Personal information
- Full name: Luke Rex Butterworth
- Born: 28 October 1983 (age 42) Hobart, Tasmania, Australia
- Nickname: Buttsy
- Height: 1.90 m (6 ft 3 in)
- Batting: Left-handed
- Bowling: Right-arm medium
- Role: All-rounder

Domestic team information
- 2003/04–2014/15: Tasmania
- 2011/12: Sydney Thunder

Career statistics
| Competition | FC | List A | T20 |
| Matches | 70 | 63 | 9 |
| Runs scored | 2,762 | 887 | 66 |
| Batting average | 27.89 | 22.74 | 11.00 |
| 100s/50s | 3/11 | 1/1 | 0/0 |
| Top score | 116 | 114* | 36 |
| Balls bowled | 12,087 | 2,572 | 130 |
| Wickets | 223 | 61 | 5 |
| Bowling average | 24.68 | 37.22 | 38.80 |
| 5 wickets in innings | 8 | 0 | 0 |
| 10 wickets in match | 1 | 0 | 0 |
| Best bowling | 6/49 | 3/32 | 2/27 |
| Catches/stumpings | 50/– | 22/– | 2/– |
- Source: Cricinfo, 18 July 2020

= Luke Butterworth =

Australian cricketer (born 1983)

Luke Rex Butterworth (born 28 October 1983) is a former Australian cricket player, who played interstate cricket for Tasmania and club cricket for Glenorchy.
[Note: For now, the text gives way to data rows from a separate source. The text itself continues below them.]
(* ===== verification/LocationAware.v ===== *)
(** The location-aware query: [LocationAwareService] (LocationAwareService.ts)
    with [resolveCoordinates] (lines 39-60) and
    [getAvailableSlotsWithLocationScore] (lines 69-144).  The geocoding
    collaborator [geocodeAddress] (a Google Maps call, swallowed errors) is a
    section variable: any function from addresses to optional coordinates.
    The query reads the rules through [ScheduleDao] and the calendar's day
    appointments through [AppointmentDao]; it annotates the calendar's rules
    (not generated slots) with one per-day distance and an optimality flag.
    JS truthiness of a coordinate is "defined and non-zero".  [Infinity],
    the initial minimum, is [None] in [minDistance]. *)

From Stdlib Require Import ZArith List String Bool Lia Reals Lra Zfloor.
From S2P Require Import Prelude JsDate Schedule Slots Appointment Availability Geo.
Import ListNotations.

Module LocationAware.
Import JsDate Schedule Slots Appointment Availability Geo.
Local Open Scope R_scope.
Local Open Scope string_scope.
Local Open Scope R_scope.

(** The [LocationAwareSlot]: an [ExtendedSchedule] with the two fields. *)
Record LocationAwareSlot := {
  las_schedule : ExtendedSchedule;
  distanceKm : option R;
  isOptimal : bool
}.

Definition OPTIMAL_DISTANCE_THRESHOLD_KM : R := 5.

Definition Rleb (x y : R) : bool := if Rle_dec x y then true else false.
Definition Reqb (x y : R) : bool := if Req_dec_T x y then true else false.

(** JS truthiness of a number field: defined and not 0. *)
Definition truthy_num (o : option R) : bool :=
  match o with Some x => negb (Reqb x 0) | None => false end.

(** [parseFloat(x.toFixed(2))]: round half up at two decimals, on the
    magnitude for negative numbers. *)
Definition round2 (y : R) : R := IZR (Zfloor (y * 100 + / 2)) / 100.
Definition toFixed2 (x : R) : R := if Rlt_dec x 0 then - round2 (- x) else round2 x.

(** [Math.min(m, d)] with [m] possibly [Infinity] ([None]). *)
Definition js_min (m : option R) (d : R) : R :=
  match m with None => d | Some m => Rmin m d end.

Fixpoint minDistance (cust : Coordinates) (coords : list Coordinates) (acc : option R) : option R :=
  match coords with
  | [] => acc
  | c :: cs => minDistance cust cs
                 (Some (js_min acc (calculateDistance (lat cust) (lng cust) (lat c) (lng c))))
  end.

(** Lines 137-143: from [minDistanceKm] to [distanceKm] and [isOptimal];
    1000 is the "no appointment" sentinel. *)
Definition annotate (m : option R) : option R * bool :=
  match m with
  | Some x => (if Reqb x 1000 then None else Some (toFixed2 x),
               Rleb x OPTIMAL_DISTANCE_THRESHOLD_KM)
  | None => (None, false)
  end.

Section Service.
  Context `{SD : ScheduleDao} `{AD : AppointmentDao}.
  Variable geocodeAddress : string -> option Coordinates.

Definition resolveCoordinates (contact : Contact) : option Coordinates :=
    match (if truthy_num (ct_lat contact) && truthy_num (ct_lng contact) then
             match ct_lat contact, ct_lng contact with
             | Some la, Some ln => Some {| lat := la; lng := ln |}
             | _, _ => None
             end
           else None) with
    | Some p => Some p
    | None =>
        match (match ct_address contact with
               | Some addr => if String.eqb addr EmptyString then None else geocodeAddress addr
               | None => None
               end) with
        | Some g => Some g
        | None =>
            match ct_district contact with
            | Some d => if Z.eqb d 0 then None else getDistrictCoordinates d
            | None => None
            end
        end
    end.

  (** The [for] loop of lines 107-115. *)
Fixpoint existingApptCoords (appts : list Appointment) : list Coordinates :=
    match appts with
    | [] => []
    | a :: rest =>
        match ap_contact a with
        | Some ct => match resolveCoordinates ct with
                     | Some p => p :: existingApptCoords rest
                     | None => existingApptCoords rest
                     end
        | None => existingApptCoords rest
        end
    end.

Definition unscored (s : ExtendedSchedule) : LocationAwareSlot :=
    {| las_schedule := s; distanceKm := None; isOptimal := false |}.

Definition getAvailableSlotsWithLocationScore (offset date : Z) (calendarId : string)
      (customerContact : Contact) : list LocationAwareSlot :=
    let schedules := dao_getScheduleByDate date in
    let calendarSchedules := List.filter (fun s => String.eqb (es_calendar_id s) calendarId) schedules in
    match calendarSchedules with
    | [] => []
    | _ =>
        let existingAppointments :=
          dao_getAppointmentsByDateCalendarIdId calendarId
            (local_start_of_day offset date) (local_end_of_day offset date) in
        match resolveCoordinates customerContact with
        | None => map unscored calendarSchedules
        | Some cust =>
            let coords := existingApptCoords existingAppointments in
            let minDistanceKm := match coords with
                                 | [] => Some 1000
                                 | _ => minDistance cust coords None
                                 end in
            let '(dist, opt) := annotate minDistanceKm in
            map (fun s => {| las_schedule := s; distanceKm := dist; isOptimal := opt |})
                calendarSchedules
        end
    end.
End Service.

(** ** Lemmas on the scoring arithmetic *)

Lemma minDistance_acc (cust : Coordinates) (coords : list Coordinates) (x : R) :
  exists m, minDistance cust coords (Some x) = Some m /\ m <= x.
Proof.
  revert x. induction coords as [|c cs IH]; intros x; simpl; [exists x; split; [reflexivity|lra]|].
  destruct (IH (Rmin x (calculateDistance (lat cust) (lng cust) (lat c) (lng c)))) as [m [Hm Hle]].
  exists m. split; [exact Hm|]. pose proof (Rmin_l x (calculateDistance (lat cust) (lng cust) (lat c) (lng c))). lra.
Qed.

(** The minimum is at most the distance to every point of the list. *)
Lemma minDistance_le (cust c : Coordinates) (coords : list Coordinates) (acc : option R) :
  In c coords ->
  exists m, minDistance cust coords acc = Some m /\
            m <= calculateDistance (lat cust) (lng cust) (lat c) (lng c).
Proof.
  revert acc. induction coords as [|c' cs IH]; intros acc Hin; [contradiction|].
  destruct Hin as [->|Hin]; simpl.
  - set (d := calculateDistance (lat cust) (lng cust) (lat c) (lng c)).
    destruct (minDistance_acc cust cs (js_min acc d)) as [m [Hm Hle]].
    exists m. split; [exact Hm|]. destruct acc as [a|]; simpl in Hle; [|lra].
    pose proof (Rmin_r a d). lra.
  - apply IH, Hin.
Qed.

Lemma round2_le_5 (y : R) : y <= 5 -> round2 y <= 5.
Proof.
  intros Hy. unfold round2.
  assert (Hz : (Zfloor (y * 100 + / 2) <= Zfloor (500 + / 2))%Z) by (apply Zfloor_le; lra).
  rewrite (Zfloor_eq 500 (500 + / 2)) in Hz by lra.
  apply IZR_le in Hz. lra.
Qed.

Lemma round2_nonneg (y : R) : 0 <= y -> 0 <= round2 y.
Proof.
  intros Hy. unfold round2.
  assert (Hz : (Zfloor (0 + / 2) <= Zfloor (y * 100 + / 2))%Z) by (apply Zfloor_le; lra).
  rewrite (Zfloor_eq 0 (0 + / 2)) in Hz by lra.
  apply IZR_le in Hz. lra.
Qed.

(** A flagged distance is shown, and is at most 5 km after rounding. *)
Lemma annotate_optimal (m : option R) :
  snd (annotate m) = true -> exists r, fst (annotate m) = Some r /\ r <= 5.
Proof.
  destruct m as [x|]; simpl; [|discriminate]. unfold Rleb, Reqb, OPTIMAL_DISTANCE_THRESHOLD_KM.
  destruct (Rle_dec x 5) as [Hx|]; [|discriminate]. intros _.
  destruct (Req_dec_T x 1000); [lra|]. eexists. split; [reflexivity|].
  unfold toFixed2. destruct (Rlt_dec x 0).
  - pose proof (round2_nonneg (- x) ltac:(lra)). lra.
  - apply round2_le_5, Hx.
Qed.

Lemma map_las_schedule (f : ExtendedSchedule -> option R) (g : ExtendedSchedule -> bool) l :
  map las_schedule (map (fun s => {| las_schedule := s; distanceKm := f s; isOptimal := g s |}) l) = l.
Proof. rewrite map_map. simpl. apply map_id. Qed.

Section Properties.
  Context `{SD : ScheduleDao} `{AD : AppointmentDao}.
  Variable geocodeAddress : string -> option Coordinates.

  Notation score := (getAvailableSlotsWithLocationScore geocodeAddress).

  (** The location-aware query returns the
      calendar's working-hour rules for the day, each annotated, not
      generated time slots. *)
Theorem score_returns_rules (offset date : Z) (calendarId : string) (customer : Contact) :
    map las_schedule (score offset date calendarId customer) =
    List.filter (fun s => String.eqb (es_calendar_id s) calendarId) (dao_getScheduleByDate date).
  Proof.
    unfold getAvailableSlotsWithLocationScore.
    destruct (List.filter _ _) as [|s0 ss] eqn:Hf; [reflexivity|].
    destruct (resolveCoordinates geocodeAddress customer) as [cust|].
    - destruct (annotate _) as [dist opt]. apply (map_las_schedule (fun _ => dist) (fun _ => opt)).
    - apply (map_las_schedule (fun _ => None) (fun _ => false)).
  Qed.

  (** When the customer's coordinates cannot be resolved,
      every item has no distance and is not optimal (section 8, item 8 of
      the specification). *)
Theorem score_unresolved_customer (offset date : Z) (calendarId : string) (customer : Contact) :
    resolveCoordinates geocodeAddress customer = None ->
    Forall (fun x => distanceKm x = None /\ isOptimal x = false) (score offset date calendarId customer).
  Proof.
    intros Hc. unfold getAvailableSlotsWithLocationScore.
    destruct (List.filter _ _) as [|s0 ss]; [constructor|]. rewrite Hc.
    apply Forall_map, Forall_forall. intros; split; reflexivity.
  Qed.

  (** An item flagged optimal carries a distance, and that
      distance is at most 5 km. *)
Theorem score_optimal_has_distance (offset date : Z) (calendarId : string) (customer : Contact) x :
    In x (score offset date calendarId customer) -> isOptimal x = true ->
    exists r, distanceKm x = Some r /\ r <= 5.
  Proof.
    unfold getAvailableSlotsWithLocationScore.
    destruct (List.filter _ _) as [|s0 ss]; [contradiction|].
    destruct (resolveCoordinates geocodeAddress customer) as [cust|].
    - destruct (annotate _) as [dist opt] eqn:Ha. intros Hin Hopt.
      apply in_map_iff in Hin as [s [<- _]]. simpl in *. subst opt.
      destruct (annotate_optimal _ ltac:(rewrite Ha; reflexivity)) as [r [Hr Hle]].
      rewrite Ha in Hr. simpl in Hr. exists r. auto.
    - intros Hin. apply in_map_iff in Hin as [s [<- _]]. discriminate.
  Qed.

  (** When the customer and one of the calendar's day
      appointments resolve to the same point, every item is optimal. *)
Theorem score_same_point_optimal (offset date : Z) (calendarId : string) (customer : Contact)
      (p : Coordinates) (a : Appointment) (ct : Contact) :
    resolveCoordinates geocodeAddress customer = Some p ->
    In a (dao_getAppointmentsByDateCalendarIdId calendarId (local_start_of_day offset date)
            (local_end_of_day offset date)) ->
    ap_contact a = Some ct -> resolveCoordinates geocodeAddress ct = Some p ->
    Forall (fun x => isOptimal x = true) (score offset date calendarId customer).
  Proof.
    intros Hc Ha Hct Hp. unfold getAvailableSlotsWithLocationScore.
    destruct (List.filter _ _) as [|s0 ss]; [constructor|]. rewrite Hc.
    assert (Hin : In p (existingApptCoords geocodeAddress
                          (dao_getAppointmentsByDateCalendarIdId calendarId
                             (local_start_of_day offset date) (local_end_of_day offset date)))).
    { revert Ha. generalize (dao_getAppointmentsByDateCalendarIdId calendarId
                               (local_start_of_day offset date) (local_end_of_day offset date)).
      intros l. induction l as [|a' l IH]; simpl; [contradiction|]. intros [->|Hl].
      - rewrite Hct, Hp. left; reflexivity.
      - destruct (ap_contact a'); [destruct (resolveCoordinates geocodeAddress c)|]; simpl; auto. }
    destruct (minDistance_le p p _ None Hin) as [m [Hm Hle]].
    rewrite calculateDistance_self in Hle.
    destruct (existingApptCoords _ _) as [|c cs]; [contradiction|]. rewrite Hm. cbn -[map].
    apply Forall_map, Forall_forall. intros s _. simpl.
    unfold Rleb, OPTIMAL_DISTANCE_THRESHOLD_KM. destruct (Rle_dec m 5); [reflexivity | lra].
  Qed.
End Properties.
Butterworth became a regular in Tasmania's one-day side, but had to wait until 2006/07 to make his first-class debut. Although he was not a regular in the side during Tasmania's first Pura Cup winning season in 2006/07, he did play an outstanding role in the final, scoring 66 and 106, his maiden first class century. He also took 4/33 in the first innings, and his combined efforts earned him the distinction of being man of the match in Tasmania's first ever Pura Cup winning final. He was called up to the Australian A team that toured Pakistan in 2007.

In the 2010–11 Sheffield Shield season, Butterworth was the leading wicker-taker, taking 43 wickets at an average of 15.04. He helped Tasmania win another Shield title in 2012–13.